La nueva apuesta del Gobierno: privatización del Belgrano Cargas por 50 años
El Gobierno nacional formalizará este jueves el llamado a licitación pública nacional e internacional para privatizar la red del Belgrano Cargas. La concesión será por 50 años, estará dividida en tres ramales y contempla inversiones estimadas en US$755 millones. Los pliegos también establecen que no podrán participar empresas estatales extranjeras.

El Gobierno nacional formalizará este jueves el llamado a licitación pública nacional e internacional para privatizar la red del tren Belgrano Cargas por un plazo de 50 años. La medida permitirá a las empresas adjudicatarias utilizar los recorridos y los inmuebles aledaños de las líneas General Belgrano, General San Martín y General Urquiza.

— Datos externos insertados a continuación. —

(* ===== verification/ServiceIdentity.v ===== *)
(** * The service: whose rights are checked

    A right is granted for a vendor, a product and a serial number, and a request names a
    bus and an address; [deviceVidPidMap_] leads from the one to the other.  The theorem of
    this file is that it follows the table of the attached devices: in every history of
    arrivals, removals, policies and requests of clients, a name has an identity exactly
    when a device is attached there, and the identity is that of the device, unless the
    device arrived under the name while another was attached ([service_step] keeps the
    set of those names).  So a client's right is looked up for the very device that it asks
    for, and for none when nothing is attached. *)

From stdpp Require Import pretty sorting relations.
From S2P Require Import Prelude UsbErrors UsbTypes DescriptorParser Interfaces Marshalling Json.
From S2P Require Import HostDriver HostEvents HostPolicy HostManager HostInvariant HostReading.
From S2P Require Import Service ServiceHost ServiceGate.
From S2P Require SerialManager RightDatabase RightManager.

#[local] Set Default Goal Selector "!".

(** ** The host manager keeps the identities of its devices *)
Section HostNames.
Context {E N SM R Rp : Type} `{EB : ErrBase} `{HD : HostHdi E} `{SY : HostSystem E Rp}.
Context `{RY : Reply Rp} `{SP : SystemParams E} `{NO : NotifierOps N} `{CJ : CJson} `{HO : HashOrder}.
Context `{SR : SerialPorts SM} `{CR : CallerRights R} `{CS : CharSign}.
Abbreviation hst := (HostDriver.st E N SM R).
Implicit Types (h : hst) (M : gmap string string).

(** The identities of the attached devices, by their names. *)
Definition attached h : gmap string string := unique_name <$> devices_ h.
Definition names M h : Prop := attached h = M.

Lemma names_same M h h' : devices_ h' = devices_ h → names M h → names M h'.
Proof. unfold names, attached. by intros ->. Qed.

Lemma names_modify M f : (∀ h, devices_ (f h) = devices_ h) → preserves (names M) (modify f).
Proof. intros Hf h Hh. by apply (names_same M h). Qed.

(** A device that is changed keeps its vendor, product and serial number. *)
Lemma names_update M name f :
  (∀ d, unique_name (f d) = unique_name d) → preserves (names M) (update_device name f).
Proof.
  intros Hf h Hh. unfold update_device. rewrite after_modify. unfold names, attached in *. cbn.
  rewrite <- Hh. apply map_eq. intros i. rewrite !lookup_fmap, lookup_alter.
  case_decide; [subst|done]. destruct (devices_ h !! i); cbn; [by rewrite Hf|done].
Qed.

Lemma names_platform M {A} (m : ST E A) : preserves (names M) (on_platform m).
Proof. intros h Hh. unfold after. rewrite HostDriver.on_platform_run. by apply (names_same M h). Qed.

#[export] Instance names_policies M : PolicyInvariant (names M).
Proof.
  constructor.
  - intros A m. apply names_platform.
  - intros bus addr b op h Hh. unfold after.
    destruct (UsbDeviceAuthorize_run bus addr b op h) as
      (ret & h' & -> & _ & [(Hd & _)|(d & _ & _ & _ & Hd & _)]); [by apply (names_same M h)|].
    apply (names_same M (after (update_device (dev_name bus addr)
      (UsbDevice.SetAuthorizeStatus (status_of b))) h)); [exact Hd|]. by apply names_update.
  - intros. by apply names_update.
  - intros. by apply names_modify.
Qed.

(** ** Predicates on the table of devices

    What depends on the table only, and survives the policies, survives every operation
    that neither adds nor removes a device. *)
Class TableOnly (I : hst → Prop) :=
  table_same h h' : devices_ h' = devices_ h → I h → I h'.

Section Table.
Context (I : hst → Prop) `{!PolicyInvariant I, !TableOnly I}.

Lemma table_modify f : (∀ h, devices_ (f h) = devices_ h) → preserves I (modify f).
Proof. intros Hf h Hh. by apply (table_same h). Qed.
Lemma table_platform {A} (m : ST E A) : preserves I (on_platform m).
Proof. apply inv_platform. Qed.
#[local] Hint Resolve kept_host kept_host_out : preserve.
#[local] Hint Extern 5 (preserves I (modify _)) => by apply table_modify : preserve.

Lemma table_serial {A} (m : ST SM A) : preserves I (HostDriver.on_serial m).
Proof. intros h Hh. unfold after. rewrite HostDriver.on_serial_run. by apply (table_same h). Qed.
Lemma table_rights {A} (m : ST R A) : preserves I (HostDriver.on_rights m).
Proof. intros h Hh. unfold after. rewrite HostDriver.on_rights_run. by apply (table_same h). Qed.
#[local] Hint Resolve table_platform table_serial table_rights : preserve.

Lemma table_string b a i : preserves I (GetDevStringValFromIdx b a i).
Proof. unfold GetDevStringValFromIdx. step_preserve. Qed.
Lemma table_wait n b a : preserves I (wait_path n b a).
Proof.
  induction n as [|n IH]; cbn [wait_path]; [apply preserves_ret|]. unfold CheckDevPathIsExist.
  step_preserve.
Qed.
#[local] Hint Resolve table_string table_wait : preserve.
Lemma table_FillDevStrings d : preserves I (FillDevStrings d).
Proof. unfold FillDevStrings, name_configs, name_interfaces. step_preserve. Qed.
#[local] Hint Resolve table_FillDevStrings : preserve.

Lemma table_GetDeviceInfo b a d : preserves I (HostManager.GetDeviceInfo b a d).
Proof.
  unfold HostManager.GetDeviceInfo, HostDriver.OpenDevice, HostDriver.Close,
    HostManager.GetDeviceInfoDescriptor, HostManager.GetConfigDescriptor, HostDriver.GetRawDescriptor.
  step_preserve.
Qed.

End Table.

#[export] Instance names_table M : TableOnly (names M).
Proof. intros h h'. apply names_same. Qed.
#[local] Hint Extern 1 (PolicyInvariant _) => apply _ : preserve.
#[local] Hint Extern 1 (TableOnly _) => apply _ : preserve.
#[local] Hint Resolve table_serial table_rights table_platform : preserve.
#[local] Hint Extern 5 (preserves (names _) (modify _)) => by apply names_modify : preserve.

El proceso de privatización incluye una cláusula denominada “anti-China”, debido a su impacto sobre las compañías de ese país. La disposición replica el criterio utilizado en las licitaciones de la Hidrovía y de AMBA I, la obra destinada a ampliar la red de transporte eléctrico del área metropolitana.
Según lo establecido en los pliegos, no podrán participar del proceso personas jurídicas sujetas al control directo o indirecto de Estados soberanos, sus subdivisiones, organismos o empresas de titularidad estatal.

La licitación se pondrá en marcha para un sector considerado estratégico para la logística de granos, minerales y otros productos exportables. Belgrano Cargas y Logística administra una red de más de 7.600 kilómetros de vías distribuidos en 15 provincias, conectando buena parte del centro, el norte y el oeste de la Argentina con los puertos de Rosario y Buenos Aires.
Las empresas interesadas tendrán tiempo para presentar sus ofertas hasta el 11 de noviembre. La apertura de sobres está prevista para esa misma fecha, mientras que la adjudicación se realizará en 2027.
Cómo será la licitación del Belgrano Cargas
La estructura del proceso divide la operación del servicio en tres ramales independientes y nueve procesos distintos. El esquema contempla la concesión sobre el uso de la infraestructura de vías, los talleres ferroviarios y la venta o adquisición del material rodante.
El plan establece un esquema de financiamiento que contempla inversiones estimadas en US$755 millones para la recuperación y el mantenimiento de la red.
De ese total, US$420 millones estarán destinados a la línea San Martín, US$260 millones a la línea Belgrano y US$75 millones a la línea Urquiza. Además, el proyecto fija un límite de financiamiento de US$435 millones para el conjunto de las obras.
El Gobierno también creó mediante decreto un fideicomiso exclusivo para administrar los fondos obtenidos por la venta de vagones y locomotoras.
A su vez, habilitó la inclusión de las obras ferroviarias dentro del Régimen de Incentivo para Grandes Inversiones (RIGI) a través del decreto 748/2026, con el objetivo de fomentar la llegada de capitales privados al sector.
Quiénes podrían participar
Entre los principales sectores interesados en participar del proceso aparece un consorcio cerealero integrado por firmas como Aceitera General Deheza (AGD), Bunge, Cargill, Louis Dreyfus y la Asociación de Cooperativas Argentinas (ACA).
También se prevé la participación de otros actores vinculados con la industria minera y las economías regionales, sectores para los cuales la red ferroviaria de cargas representa una herramienta estratégica para el traslado de productos hacia los principales puertos del país.